Journal of Critical Care
- Discipline: Intensive care medicine
- Language: English
- Edited by: Jan Bakker

Publication details
- Former name(s): Seminars in Anesthesia, Perioperative Medicine and Pain (absorbed 2007)
- History: 1986-present
- Publisher: Elsevier
- Frequency: Bimonthly
- Impact factor: 2.191 (2013)

Standard abbreviations
- ISO 4: J. Crit. Care

Indexing
- CODEN: JCCAER
- ISSN: 0883-9441 (print) 1557-8615 (web)
- OCLC no.: 12257697

Links
- Journal homepage; Online access; Online archive; Journal page on publisher's website;

= Journal of Critical Care =

The Journal of Critical Care is a peer-reviewed medical journal which covers intensive care medicine. It is the official journal of the World Federation of Societies of Intensive and Critical Care Medicine and the Society for Complex Acute Illness. The editor-in-chief is Jan Bakker. It is published every two months by Elsevier.

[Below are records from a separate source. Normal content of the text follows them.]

Lemma export_runs_nothing_selected_witness :
  export_runs cr_text [py "ORG"] (ents cr_doc)
  = if bool_decide (cr_text = []) then Ok []
    else if forallb xml_compatible cr_text then
      Ok [ {| run_text := stored_text cr_text; bold := None;
              font_color_rgb := None |} ]
    else Raise ValueError.
Proof.
  apply (export_runs_nothing_selected cr_text [py "ORG"] (ents cr_doc)).
  apply (bool_decide_unpack _). vm_compute. exact I.
Defined.

(** X4 (offsets). With valid spans, the run of a selected entity sits in a
    completed export where the entity is: the runs before it are those of
    [text[0:start_char]], its own text that of [text[start_char:end_char]],
    and the runs after it those of [text[end_char:]], each as python-docx
    reads it back. *)
Theorem entity_run_at_offset (text : str) (selected_entities : list str)
    (before after : list Span) (e : Span) (para : Paragraph) :
  valid_spans text (before ++ e :: after) ->
  label_ e ∈ selected_entities ->
  export_runs text selected_entities (before ++ e :: after) = Ok para ->
  exists pre post,
    para = pre ++ entity_run e :: post
    /\ paragraph_text pre = stored_text (slice text 0 (start_char e))
    /\ run_text (entity_run e)
       = stored_text (slice text (start_char e) (end_char e))
    /\ paragraph_text post = stored_text (slice_from text (end_char e)).
Proof.
  intros Hvalid Hsel [-> _]%export_runs_Ok.
  destruct (requests_at_offset text selected_entities before after e
              Hvalid Hsel) as (pre & post & -> & Hpre & He & Hpost).
  exists (store_run <$> pre), (store_run <$> post).
  rewrite fmap_app, fmap_cons, !paragraph_text_store, Hpre, Hpost.
  split; [done |]. split; [done |]. split; [| done].
  simpl. by rewrite He.
Qed.

Lemma entity_run_at_offset_witness :
  exists pre post,
    [ plain "Dracula was written by ";
      entity_run (span 23 34 "PERSON" "Bram Stoker" 2);
      plain "." ]
    = pre ++ entity_run (span 23 34 "PERSON" "Bram Stoker" 2) :: post
    /\ paragraph_text pre = stored_text (slice scenario_A_text 0 23)
    /\ run_text (entity_run (span 23 34 "PERSON" "Bram Stoker" 2))
       = stored_text (slice scenario_A_text 23 34)
    /\ paragraph_text post = stored_text (slice_from scenario_A_text 34).
Proof.
  apply (entity_run_at_offset scenario_A_text [py "PERSON"]
           [span 0 7 "CHARACTER" "Dracula" 1] []
           (span 23 34 "PERSON" "Bram Stoker" 2)).
  - apply (bool_decide_unpack _). vm_compute. exact I.
  - apply (bool_decide_unpack _). vm_compute. exact I.
  - vm_compute. reflexivity.
Defined.

(** ** More on [str.strip] *)

Lemma lstrip_fixed s :
  (forall c, head s = Some c -> isspace c = false) -> lstrip s = s.
Proof.
  destruct s as [| c s]; [done |]. intros H. simpl. by rewrite (H c).
Qed.

Lemma strip_fixed s :
  (forall c, head s = Some c -> isspace c = false) ->
  (forall c, last s = Some c -> isspace c = false) ->
  strip s = s.
Proof.
  intros Hh Hl. unfold strip, rstrip. rewrite (lstrip_fixed s) by done.
  rewrite lstrip_fixed; [apply reverse_involutive |].
  intros c. rewrite head_reverse. apply Hl.
Qed.

Lemma strip_idempotent s : strip (strip s) = strip s.
Proof. apply strip_fixed; [apply strip_head | apply strip_last]. Qed.

Lemma lstrip_whitespace_app ws s : whitespace ws -> lstrip (ws ++ s) = lstrip s.
Proof. induction 1 as [| c ws Hc _ IH]; simpl; [done |]. by rewrite Hc. Qed.

Lemma lstrip_app s t : lstrip s <> [] -> lstrip (s ++ t) = lstrip s ++ t.
Proof.
  induction s as [| c s IH]; simpl; [done |].
  destruct (isspace c); [exact IH | done].
Qed.

Lemma rstrip_app_whitespace s ws : whitespace ws -> rstrip (s ++ ws) = rstrip s.
Proof.
  intros Hws. unfold rstrip. rewrite reverse_app, lstrip_whitespace_app; [done |].
  by apply Forall_reverse.
Qed.

Lemma strip_app_whitespace s ws : whitespace ws -> strip (s ++ ws) = strip s.
Proof.
  intros Hws. destruct (decide (lstrip s = [])) as [Hs | Hs].
  - apply lstrip_nil_whitespace in Hs.
    rewrite (proj1 (strip_whitespace s)) by done.
    apply strip_whitespace. by apply Forall_app.
  - unfold strip. rewrite lstrip_app by done. by apply rstrip_app_whitespace.
Qed.

(** ** The extractors *)

Lemma pages_foldl pages : forall acc : str,
  foldl (fun text page => text ++ (page ++ newline)) acc pages
  = acc ++ concat (map (fun page => page ++ newline) pages).
Proof.
  induction pages as [| p pages IH]; intros acc; simpl.
  - by rewrite app_nil_r.
  - rewrite IH. by rewrite <- !app_assoc.
Qed.

Lemma join_newline parts :
  parts <> [] ->
  concat (map (fun page => page ++ newline) parts) = join newline parts ++ newline.
Proof.
  induction parts as [| p parts IH]; [done |]. intros _.
  destruct parts as [| q parts]; [simpl; by rewrite app_nil_r |].
  change (join newline (p :: q :: parts))
    with (p ++ newline ++ join newline (q :: parts)).
  change (concat (map (fun page => page ++ newline) (p :: q :: parts)))
    with ((p ++ newline)
          ++ concat (map (fun page => page ++ newline) (q :: parts))).
  rewrite IH by done. by rewrite <- !app_assoc.
Qed.

Lemma whitespace_newline : whitespace newline.
Proof. by repeat constructor. Qed.

(** The text of a PDF: the page texts joined by newlines, stripped. *)
Lemma pdf_text pages :
  strip (foldl (fun text page => text ++ (page ++ newline)) [] pages)
  = strip (join newline pages).
Proof.
  rewrite pages_foldl. simpl. destruct pages as [| p pages]; [done |].
  rewrite join_newline by done.
  apply strip_app_whitespace, whitespace_newline.
Qed.

Lemma extract_text_from_pdf_run fitz_page_texts (file_bytes : bytes) (w : world) :
  extract_text_from_pdf fitz_page_texts file_bytes w
  = (Ok (strip (join newline (fitz_page_texts file_bytes))),
     emitted w [EvFitzOpen file_bytes]).
Proof. unfold extract_text_from_pdf. by rewrite pdf_text. Qed.

Lemma extract_text_from_docx_run docx_paragraph_texts (file_bytes : bytes)
    (w : world) :
  extract_text_from_docx docx_paragraph_texts file_bytes w
  = (Ok (strip (join newline (docx_paragraph_texts file_bytes))),
     emitted w [EvDocxOpen file_bytes]).
Proof. done. Qed.
Lemma refused_command_reported_as_success_witness :
  intent_of workstation "git commit -m reformat" = "shell_command"
  /\ Plan.steps (plan_of workstation "git commit -m reformat")
     = [Classifier.step "run_command" [("command", JStr "git commit -m reformat")]]
  /\ Plan.requiresModelForPlanning (plan_of workstation "git commit -m reformat") = false
  /\ ToolsFacts.refused "git commit -m reformat" sandbox = true
  /\ exists r i',
       run workstation "git commit -m reformat" = (Returned r, i')
       /\ Result.response r = JStr "`git commit -m reformat` completed successfully."
       /\ Result.deterministic r = true
       /\ i_world i' = 0%nat.
Proof.
  assert (H1 : intent_of workstation "git commit -m reformat" = "shell_command")
    by (vm_compute; reflexivity).
  assert (H2 : Plan.steps (plan_of workstation "git commit -m reformat")
               = [Classifier.step "run_command"
                    [("command", JStr "git commit -m reformat")]])
    by (vm_compute; reflexivity).
  assert (H3 : Plan.requiresModelForPlanning
                 (plan_of workstation "git commit -m reformat") = false)
    by (vm_compute; reflexivity).
  assert (H4 : ToolsFacts.refused "git commit -m reformat" sandbox = true)
    by (vm_compute; reflexivity).
  split; [exact H1|]. split; [exact H2|]. split; [exact H3|]. split; [exact H4|].
  destruct (IntegrationFacts.refused_command_reported_as_success Demo.Number_toString
              Demo.String_toNumber Demo.JSON_stringify_pretty Demo.inherited_validator
              Demo.JSON_parse
              Demo.JSON_stringify path_resolve execSync exchange
              unused unused unused unused unused unused unused no_prototype
              sandbox None Demo.warn "git commit -m reformat" "git commit -m reformat"
              Demo.fresh H1 H2 H3 H4)
    as (r & i' & message & Hrun & _ & _ & Hresp & Hd & Hw).
  evaluate_response Hresp. exists r, i'. repeat split; assumption.
Defined.

Lemma shell_command_end_to_end_witness :
  intent_of workstation "git status" = "shell_command"
  /\ Plan.steps (plan_of workstation "git status")
     = [Classifier.step "run_command" [("command", JStr "git status")]]
  /\ Plan.requiresModelForPlanning (plan_of workstation "git status") = false
  /\ ToolsFacts.refused "git status" sandbox = false
  /\ exists r i',
       run workstation "git status" = (Returned r, i')
       /\ Result.response r
          = JStr "`git status` failed (exit undefined):
fatal: not a git repository"
       /\ Result.deterministic r = true
       /\ i_world i' = 1%nat.
Proof.
  assert (H1 : intent_of workstation "git status" = "shell_command")
    by (vm_compute; reflexivity).
  assert (H2 : Plan.steps (plan_of workstation "git status")
               = [Classifier.step "run_command" [("command", JStr "git status")]])
    by (vm_compute; reflexivity).
  assert (H3 : Plan.requiresModelForPlanning (plan_of workstation "git status") = false)
    by (vm_compute; reflexivity).
  assert (H4 : ToolsFacts.refused "git status" sandbox = false)
    by (vm_compute; reflexivity).
  split; [exact H1|]. split; [exact H2|]. split; [exact H3|]. split; [exact H4|].
  destruct (IntegrationFacts.shell_command_end_to_end Demo.Number_toString
              Demo.String_toNumber Demo.JSON_stringify_pretty Demo.inherited_validator
              Demo.JSON_parse
              Demo.JSON_stringify path_resolve execSync exchange
              unused unused unused unused unused unused unused no_prototype
              sandbox None Demo.warn "git status" "git status" Demo.fresh H1 H2 H3 H4)
    as (r & i' & Hrun & Hresp & Hd & Hw).
  evaluate_response Hresp.
  assert (Ew : snd (execSync (JStr "git status") (Some (Tools.workingDirectory sandbox))
                      (JNum 60000) (i_world Demo.fresh)) = 1%nat) by reflexivity.
  rewrite Ew in Hw. exists r, i'. repeat split; assumption.
Defined.
(** C9, as stated for every requester, fails: a requester who shares no
    group with a stored resource (an administrator listing every data
    source) is shown the flag true, the conjunction over no level, where
    the flag merged across all groups is false for want of a shared
    group. *)
Lemma first_seen_wins_counterexample :
  ¬ ∀ (w : World) (user : User.t) (rows : list DataSource.t)
      (e : DataSourceListResource.entry) (resource : DataSource.t),
      Forall (stored w) rows →
      e ∈ DataSourceListResource.listing user rows →
      db w !! DataSourceListResource.entry_id e = Some resource →
      DataSourceListResource.view_only e
      = merged_view_only (list_to_set (User.groups user))
          (DataSource.groups resource).
Proof.
  intros Hclaim.
  set (ds := sample_source 5 {[ 1 := Read; 2 := Write; 3 := Read ]}).
  assert (DataSourceListResource.entry_of sample_admin ds
          ∈ DataSourceListResource.listing sample_admin [ds]) as Hin.
  { apply elem_of_listing. exists ds. split; reflexivity. }
  specialize (Hclaim sample_world sample_admin [ds] _ ds
                ltac:(repeat constructor) Hin eq_refl).
  vm_compute in Hclaim. discriminate.
Qed.

(** C9 (amended): when the rows are stored entities, so that every
    occurrence of an id carries the resource's entire group-permission
    mapping, and the requester shares at least one group with the resource,
    the flag the listing keeps from the first occurrence is the flag merged
    across all groups the requester shares with the resource, and every
    later occurrence of that id would have given the same flag. *)
Theorem first_seen_wins_is_merged (w : World) (user : User.t)
    (rows : list DataSource.t) (e : DataSourceListResource.entry)
    (resource : DataSource.t) :
  Forall (stored w) rows →
  e ∈ DataSourceListResource.listing user rows →
  db w !! DataSourceListResource.entry_id e = Some resource →
  (∃ g, g ∈ User.groups user ∧ is_Some (DataSource.groups resource !! g)) →
  DataSourceListResource.view_only e
    = merged_view_only (list_to_set (User.groups user)) (DataSource.groups resource)
  ∧ ∀ ds, ds ∈ rows → DataSource.id ds = DataSourceListResource.entry_id e →
      DataSourceListResource.view_only (DataSourceListResource.entry_of user ds)
      = DataSourceListResource.view_only e.
Proof.
  intros Hrows (ds0 & Hds0 & ->)%elem_of_listing Hres (g0 & Hg0 & Hshared).
  rewrite Forall_forall in Hrows.
  apply first_seen_Some in Hds0 as [Hin0 Hid0].
  assert (∀ ds, ds ∈ rows →
            DataSource.id ds = DataSource.id ds0 → ds = resource) as Hsame.
  { intros ds Hin Hid. specialize (Hrows ds Hin). unfold stored in Hrows.
    rewrite Hid in Hrows. simpl in Hres. congruence. }
  pose proof (Hsame ds0 Hin0 eq_refl) as ->. split.
  - apply eq_true_iff_eq. rewrite view_only_true_iff.
    unfold merged_view_only. rewrite bool_decide_eq_true. unfold set_Forall.
    split.
    + intros Hall. split.
      * intros Hempty.
        assert (g0 ∈ (list_to_set (User.groups user) : gset Z)
                     ∩ dom (DataSource.groups resource)) as Hg.
        { apply elem_of_intersection. split.
          - by apply elem_of_list_to_set.
          - by apply elem_of_dom. }
        rewrite Hempty in Hg. by apply not_elem_of_empty in Hg.
      * intros g [Hg [l Hl]%elem_of_dom]%elem_of_intersection.
        rewrite elem_of_list_to_set in Hg. by rewrite Hl, (Hall g l).
    + intros [_ Hall] g l Hg Hl.
      assert (DataSource.groups resource !! g = Some Read) as Hr.
      { apply Hall, elem_of_intersection. split.
        - by apply elem_of_list_to_set.
        - apply elem_of_dom. by eexists. }
      congruence.
  - intros ds Hin Hid. by rewrite (Hsame ds Hin Hid).
Qed.
(** The port and the host a parsed configuration gives: 18232 and
    [localhost] unless the file says otherwise. *)
Definition conf_port (conf : gmap string value) : option Z :=
  match conf !! "rpcport" with
  | None => Some 18232
  | Some (VStr s) => pystr.to_int s
  | Some _ => None
  end.

Definition conf_host (conf : gmap string value) : string :=
  match conf !! "rpcconnect" with
  | Some (VStr s) => s
  | _ => "localhost"
  end.

(** A balance of 19 billionths of a coin, owed. *)
Definition lit_minus_19_billionths : Decimal.decimal :=
  Decimal.Decimal (Decimal.Neg (Decimal.D0 Decimal.Nil))
    (Decimal.D0 (Decimal.D0 (Decimal.D0 (Decimal.D0 (Decimal.D0 (Decimal.D0
      (Decimal.D0 (Decimal.D1 (Decimal.D9 Decimal.Nil))))))))).

(** A verbose [getblockheader] reply for the tip of the chain: no
    [nextblockhash], and fields of the header itself beside the five. *)
Definition header_wire : wire :=
  let num n := WNumber (Decimal.Decimal (Decimal.Pos n) Decimal.Nil) in
  WObject [("hash", WString "00ff");
           ("confirmations", num (Decimal.D1 Decimal.Nil));
           ("height", num (Decimal.D7 Decimal.Nil));
           ("version", num (Decimal.D4 Decimal.Nil));
           ("mediantime", num (Decimal.D9 Decimal.Nil));
           ("chainwork", WString "0100")].

(** A [getinfo] reply with a balance of 0.0005 coins. *)
Definition info_wire : wire :=
  let num n := WNumber (Decimal.Decimal (Decimal.Pos n) Decimal.Nil) in
  WObject [("version", num (Decimal.D1 Decimal.Nil));
           ("balance", WNumber lit_0_0005);
           ("blocks", num (Decimal.D7 Decimal.Nil))].

(** A [fundrawtransaction] reply. *)
Definition funded_wire : wire :=
  WObject [("hex", WString "0100");
           ("fee", WNumber lit_0_0005);
           ("changepos",
            WNumber (Decimal.Decimal (Decimal.Neg (Decimal.D1 Decimal.Nil))
                                     Decimal.Nil))].

(** * Properties *)

(** ** Steps of fallible code *)

(** A step of a fallible sequence that returned did so from a first part
    that returned. *)
Lemma result_bind_Ok {A B} (r : result A) (k : A → result B) (b : B) :
  (a ← r; k a) = Ok b → ∃ a, r = Ok a ∧ k a = Ok b.
Proof. destruct r as [a|e]; [by exists a | discriminate]. Qed.

Lemma getitem_Ok (r x : value) (k : string) :
  getitem r k = Ok x → ∃ m, r = VDict m ∧ m !! k = Some x.
Proof.
  destruct r; try discriminate. cbn.
  destruct (_ !! _) eqn:E; [|discriminate]. intros [= <-]. eauto.
Qed.

Lemma construct_Ok `{Core} (cls : string) (args : list value) (v : value) :
  construct cls args = Ok v → accepts cls args = true ∧ v = VObject cls args.
Proof.
  unfold construct. destruct (accepts cls args); [|discriminate].
  by intros [= <-].
Qed.

(** ** The error taxonomy *)

Lemma SUBCLS_BY_CODE_lookup (c : Z) :
  default JSONRPCError (SUBCLS_BY_CODE !! c) = kind_of_code c.
Proof.
  unfold SUBCLS_BY_CODE, kind_of_code.
  cbn [foldl _register_subcls RPC_ERROR_CODE].
  repeat (rewrite lookup_insert; case_decide; [subst c; reflexivity|]).
  rewrite lookup_empty.
  repeat match goal with
         | |- context [c =? ?k] => destruct (Z.eqb_spec c k); [congruence|]
         end.
  reflexivity.
Qed.

(** C2. Constructing [JSONRPCError(rpc_error)] from a dictionary with an
    integer [code] and a [message] gives the class the table maps the code
    to: one of the seven subclasses for -2, -5, -8, -25, -26, -27, -28, the
    base class for every other code. The [error] attribute is the
    dictionary itself, so code and message are read back from it
    unchanged. *)
Theorem JSONRPCError_class_by_code (d : gmap string value) (c : Z)
    (m : value) :
  d !! "code" = Some (VInt c) →
  d !! "message" = Some m →
  JSONRPCError_new JSONRPCError (VDict d)
    = Ok (RPCError (kind_of_code c) (VDict d))
  ∧ (kind_of_code c ≠ JSONRPCError
     ↔ c ∈ [-2; -5; -8; -25; -26; -27; -28])
  ∧ getitem (VDict d) "code" = Ok (VInt c)
  ∧ getitem (VDict d) "message" = Ok m.
Proof.
  intros Hc Hm. repeat split.
  - unfold JSONRPCError_new, subcls_get, getitem. cbn.
    rewrite Hc, Hm. cbn. by rewrite SUBCLS_BY_CODE_lookup.
  - unfold kind_of_code.
    repeat match goal with
           | |- context [c =? ?k] =>
               destruct (Z.eqb_spec c k) as [->|?]; [set_solver|]
           end.
    congruence.
  - intros Hin. unfold kind_of_code.
    repeat (apply elem_of_cons in Hin as [->|Hin]; [by cbn|]).
    by apply elem_of_nil in Hin.
  - unfold getitem. by rewrite Hc.
  - unfold getitem. by rewrite Hm.
Qed.

Lemma JSONRPCError_class_by_code_witness :
  JSONRPCError_new JSONRPCError (error_dict (-5) "x")
    = Ok (RPCError InvalidAddressOrKeyError (error_dict (-5) "x")).
Proof.
  exact (proj1 (JSONRPCError_class_by_code
                  (<["code" := VInt (-5)]> (<["message" := VStr "x"]> ∅))
                  (-5) (VStr "x") eq_refl eq_refl)).
Defined.

(** A code that is no integer: a [Decimal] equal to an integer is found
    under that integer, a string, [None] or a float constant under no key,
    and a list or dictionary cannot be looked up at all. *)
Lemma JSONRPCError_class_by_key (d : gmap string value) (code m : value) :
  d !! "code" = Some code →
  d !! "message" = Some m →
  JSONRPCError_new JSONRPCError (VDict d)
    = match int_key code with
      | Ok (Some c) => Ok (RPCError (kind_of_code c) (VDict d))
      | Ok None => Ok (RPCError JSONRPCError (VDict d))
      | Raise e => Raise e
      end.
Proof.
  intros Hc Hm. unfold JSONRPCError_new, subcls_get, getitem. cbn.
  rewrite Hc. cbn. destruct (int_key code) as [[c|]|e]; cbn.
  - by rewrite Hm, SUBCLS_BY_CODE_lookup.
  - by rewrite Hm.
  - reflexivity.
Qed.

(** ** Chain parameters *)

Lemma eqb_profile_other (name : string) :
  name ∉ profile_names →
  String.eqb name "mainnet" = false ∧ String.eqb name "testnet" = false
  ∧ String.eqb name "regtest" = false.
Proof.
  unfold profile_names. intros Hn.
  repeat split; apply String.eqb_neq; intros ->; apply Hn; set_solver.
Qed.

(** C3. For each of the names mainnet, testnet and regtest,
    [SelectParams(name)] returns and leaves in the global [params] the
    instance of the class for that name, provided the core module's
    [_SelectCoreParams(name)] returns; that instance carries the table's
    constants: ports 8233/8232, 18233/18232, 18444/18232, the magic bytes
    and the address prefixes. This holds in [zcash] and in [bitcoin],
    whose regtest prefixes are integers. *)
Theorem SelectParams_sets_profile `{CoreModule} (name : string)
    (g : globals) :
  name ∈ profile_names →
  (_SelectCoreParams name (coreparams g)).1 = Ok () →
  ∃ pz pb : ChainParams,
    zcash.SelectParams name g
      = (Ok (), {| params := pz; coreparams := inl pz |})
    ∧ bitcoin.SelectParams name g
      = (Ok (), {| params := pb; coreparams := inl pb |})
    ∧ (name = "mainnet" →
         pz = zcash.MainParams ∧ pb = bitcoin.MainParams
         ∧ class_name pz = "MainParams" ∧ class_name pb = "MainParams"
         ∧ DEFAULT_PORT pz = 8233 ∧ RPC_PORT pz = 8232
         ∧ DEFAULT_PORT pb = 8233 ∧ RPC_PORT pb = 8232
         ∧ MESSAGE_START pz = [x24; xe9; x27; x64]
         ∧ MESSAGE_START pb = [x24; xe9; x27; x64]
         ∧ BASE58_PREFIXES pz !! "PUBKEY_ADDR" = Some (VBytes [x1c; xb8])
         ∧ BASE58_PREFIXES pz !! "SCRIPT_ADDR" = Some (VBytes [x1c; xbd])
         ∧ BASE58_PREFIXES pz !! "SECRET_KEY" = Some (VInt 128)
         ∧ BASE58_PREFIXES pb = BASE58_PREFIXES pz)
    ∧ (name = "testnet" →
         pz = zcash.TestNetParams ∧ pb = bitcoin.TestNetParams
         ∧ class_name pz = "TestNetParams" ∧ class_name pb = "TestNetParams"
         ∧ DEFAULT_PORT pz = 18233 ∧ RPC_PORT pz = 18232
         ∧ DEFAULT_PORT pb = 18233 ∧ RPC_PORT pb = 18232
         ∧ MESSAGE_START pz = [xfa; x1a; xf9; xbf]
         ∧ MESSAGE_START pb = [xfa; x1a; xf9; xbf]
         ∧ BASE58_PREFIXES pz !! "PUBKEY_ADDR" = Some (VBytes [x1d; x25])
         ∧ BASE58_PREFIXES pz !! "SCRIPT_ADDR" = Some (VBytes [x1c; xba])
         ∧ BASE58_PREFIXES pz !! "SECRET_KEY" = Some (VInt 239)
         ∧ BASE58_PREFIXES pb = BASE58_PREFIXES pz)
    ∧ (name = "regtest" →
         pz = zcash.RegTestParams ∧ pb = bitcoin.RegTestParams
         ∧ class_name pz = "RegTestParams" ∧ class_name pb = "RegTestParams"
         ∧ DEFAULT_PORT pz = 18444 ∧ RPC_PORT pz = 18232
         ∧ DEFAULT_PORT pb = 18444 ∧ RPC_PORT pb = 18232
         ∧ MESSAGE_START pz = [xaa; xea; x3f; x5f]
         ∧ MESSAGE_START pb = [xaa; xea; x3f; x5f]
         ∧ BASE58_PREFIXES pz !! "PUBKEY_ADDR" = Some (VBytes [x1d; x25])
         ∧ BASE58_PREFIXES pz !! "SCRIPT_ADDR" = Some (VBytes [x1c; xba])
         ∧ BASE58_PREFIXES pz !! "SECRET_KEY" = Some (VInt 239)
         ∧ BASE58_PREFIXES pb !! "PUBKEY_ADDR" = Some (VInt 7461)
         ∧ BASE58_PREFIXES pb !! "SCRIPT_ADDR" = Some (VInt 7354)
         ∧ BASE58_PREFIXES pb !! "SECRET_KEY" = Some (VInt 239)).
Proof.
  intros Hname Hcore.
  unfold zcash.SelectParams, bitcoin.SelectParams.
  destruct (_SelectCoreParams name (coreparams g)) as [r c] eqn:Hsel.
  cbn in Hcore. subst r.
  unfold profile_names in Hname.
  apply elem_of_cons in Hname as [->|Hname];
    [|apply elem_of_cons in Hname as [->|Hname];
      [|apply elem_of_cons in Hname as [->|Hname];
        [|by apply elem_of_nil in Hname]]];
    cbn; eexists _, _; (split; [reflexivity|]); (split; [reflexivity|]);
    repeat split; try discriminate; reflexivity.
Qed.
(* ===================================================================== *)
(** ** float64 and the results of a run *)
(* ===================================================================== *)

(** IEEE 754 binary64, as Go's [float64]: 53 bits of precision, round to
    nearest even. *)
Definition float64 := spec_float.
Definition f64_prec : Z := 53.
Definition f64_emax : Z := 1024.

(** [float64(n)] for an integer [n]. *)
Definition f64_of_int (n : Z) : float64 := binary_normalize f64_prec f64_emax n 0 false.
Definition f64_div : float64 -> float64 -> float64 := SFdiv f64_prec f64_emax.
Definition f64_add : float64 -> float64 -> float64 := SFadd f64_prec f64_emax.

(** The literals [1e6] and [1e9], and [1.0]. *)
Definition f64_1e6 : float64 := f64_of_int 1000000.
Definition f64_1e9 : float64 := f64_of_int 1000000000.
Definition f64_one : float64 := SFone f64_prec f64_emax.

(** [time.Second] in nanoseconds, and [Duration.Seconds]:
    whole seconds plus the fraction, both converted separately. *)
Definition Second : Z := 1000000000.
Definition Seconds (d : Z) : float64 :=
  let sec := Z.quot d Second in
  let nsec := Z.rem d Second in
  f64_add (f64_of_int sec) (f64_div (f64_of_int nsec) f64_1e9).

(** [TotalOps] is an [int] (64 bits on the platforms the benchmark runs
    on), [ElapsedTime] a [time.Duration] in nanoseconds. *)
Record BenchmarkResults := {
  TotalOps : Z;
  ElapsedTime : Z;
  OpsPerSecond : float64;
  LatencyMs : float64
}.

(** Lines 374-385 of [executeBenchmark]: from the final counters and the
    elapsed time to the results, or the error of an empty run. *)
Definition aggregate (finalOps finalLatency actualElapsed : Z)
  : option BenchmarkResults * option error :=
  if finalOps =? 0 then (None, Some (Errorf "no operations completed"))
  else
    (Some {| TotalOps := finalOps;
             ElapsedTime := actualElapsed;
             OpsPerSecond := f64_div (f64_of_int finalOps) (Seconds actualElapsed);
             LatencyMs :=
               f64_div (f64_div (f64_of_int finalLatency) (f64_of_int finalOps))
                       f64_1e6 |},
     None).

(* ===================================================================== *)
(** ** The benchmark harness as a transition system *)
(* ===================================================================== *)

(** [Time.Sub]: the difference of two clock readings in nanoseconds,
    saturating at the ends of [Duration]'s range. *)
Definition time_Sub (t u : Z) : Z :=
  Z.max (- 2 ^ 63) (Z.min (2 ^ 63 - 1) (t - u)).

(** [atomic.AddInt64]. *)
Definition atomic_AddInt64 (x delta : Z) : Z := to_int64 (x + delta).

(** What the harness prints while it runs. *)
Inductive output :=
| Out_progress (currentOps : Z) (now : Z)
| Out_worker_error (workerID : Z) (itemID : string) (err : error).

==Abstracting and indexing==

The journal is abstracted and indexed in:

- Academic OneFile
- Chemical Abstracts
- CINAHL
- Current Contents/Clinical Medicine
- Embase
- Index Medicus/MEDLINE/PubMed
- Science Citation Index/Science Citation Index Expanded
- Scopus

According to the Journal Citation Reports, the journal has a 2013 impact factor of 2.191, ranking it 17th out of 27 journals in the category "Critical Care Medicine".

==History==
The journal was established in 1986. The first editor was David R. Dantzker and the original publisher was Grune & Stratton. In 2007 the Journal of Critical Care absorbed Seminars in Anesthesia, Perioperative Medicine and Pain which was previously titled Seminars in Anesthesia.